3.0T大脑磁共振单体素点分辨波谱快速成像的可行性研究

      Evaluating the Brain Applicability of Rapid Single Voxel Point Resolved Spectroscopy in 3.0T Brain MRI

      • 摘要:
        目的 探讨3.0T大脑磁共振单体素点分辨波谱(PRESS SV)快速成像序列在不同参数条件下的可行性,并与常规PRESS序列进行对比。
        方法 前瞻性选取温州医科大学中西医结合医院2022年9月至2024年8月期间的200例脑部磁共振扫描患者,其中男性114例,女性86例,平均年龄(47.12±11.47)岁。基于实测线宽、扫描总数、回波时间(TE)3种参数组合,将患者分为5组:①对照组:小线宽常规短TE组(39例);②观察组:大线宽快速短TE组(39例)、大线宽快速长TE组(38例)、小线宽快速短TE组(40例)、小线宽快速长TE组(44例)。为验证参数变量影响,对照组行两次常规PRESS SV序列扫描;观察组行快速PRESS SV扫描后追加常规PRESS SV作为对照。分析各组内两次扫描所得代谢物SNR值及半定量值的差异;并对影响图像判读的参数进行Logistic回归分析。
        结果 ①5组两次扫描的代谢物半定量值差异均无统计学意义(P>0.05)。②快速PRESS SV序列的Cr SNR均值约为常规序列的(57.11±4.07)%,差异有统计学意义(P<0.05)。③大线宽快速PRESS SV序列在体素为4.5 cm3时,图像质量较差,无法判读率是常规序列的1.5~2倍。④Logistic回归分析显示,当体素从8 cm3减小至4.5 cm3时,图像不可判读的风险增加3.45倍;线宽≥9 Hz时风险增加2.09倍;TE=144 ms时风险增加2.08倍。
        结论  3.0T大脑快速PRESS SV序列可以替代常规PRESS SV序列应用于临床扫描,缩短扫描时间;当线宽≥9Hz时,建议扫描8 cm3体素或35 ms回波时间,以提高成像成功率。

         

        Abstract:
        Objective To explore the feasibility of the 3.0T brain magnetic resonance single-voxel point-resolved spectroscopy (PRESS SV) fast imaging sequence under different parameter conditions and to compare it with the conventional PRESS sequence.
        Methods Prospectively, 200 patients who underwent brain MR scans at the Integrated Traditional Chinese and Western Medicine Hospital of Wenzhou Medical University from September 2022 to August 2024 were selected, including 114 males and 86 females, with an average age of (47.12 ± 11.47) years.
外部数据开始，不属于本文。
Definition safeReplay (reads : readOutcomes) (st st' : codeCollection) (res : outcome csError unit) : Prop :=
  cutSafely st st' res \/ cutAtFailure reads st st' res.

(** The records that were applied leave the log as it is. *)
Lemma safeReplay_step reads st st2 st' res : cc_rowsFile st2 = cc_rowsFile st -> cc_header st2 = cc_header st -> cc_logSize st <= cc_logSize st2 ->
  safeReplay reads st2 st' res -> safeReplay reads st st' res.
Proof.
  unfold safeReplay, cutSafely, cutAtFailure. intros -> -> Hl [[H|(Hr & o & Ho & H)]|(o & Hf & Ho & H)].
  - left. by left.
  - left. right. split; [done|]. exists o. split; [lia|done].
  - right. exists o. split_and!; [done|lia|lia|apply H..].
Qed.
Based on three parameter combinations—measured linewidth, total number of scans, and echo time (TE)—the patients were retrospectively divided into 5 groups: ① Control group: small linewidth conventional short TE group (39 cases); ② Observation groups: large linewidth fast short TE group (39 cases), large linewidth fast long TE group (38 cases), small linewidth fast short TE group (40 cases), small linewidth fast long TE group (44 cases). To verify the influence of parameter variables, the control group underwent two conventional PRESS SV sequence scans; the observation groups underwent fast PRESS SV scans followed by an additional conventional PRESS SV scan as a control. The differences in metabolite SNR values and semi-quantitative values obtained from the two scans in each group were analyzed; Logistic regression analysis was performed on the parameters affecting image interpretation.
        Results ① The differences in metabolite semi-quantitative values between the two scans in all 5 groups were not statistically significant (P>0.05). ② The mean Cr SNR of the fast PRESS SV sequence was approximately (57.11±4.07)% of that of the conventional sequence, and the difference was statistically significant (P<0.05). ③ For the large linewidth fast PRESS SV sequence with a voxel size of 4.5 cm3, the image quality was poor, and the rate of uninterpretable images was 1.5−2 times that of the conventional sequence. ④ Logistic regression analysis showed that when the voxel size decreased from 8 cm3 to 4.5 cm3, the risk of uninterpretable images increased by 3.45 times; when the linewidth was ≥9 Hz, the risk increased by 2.09 times; and when TE=144 ms, the risk increased by 2.08 times.
        Conclusion The 3.0T brain fast PRESS SV sequence can replace the conventional PRESS SV sequence for clinical scanning, shortening the scan time; when the linewidth is ≥9 Hz, it is recommended to use a voxel size of 8 cm3 or a TE of 35 ms to improve the success rate of imaging.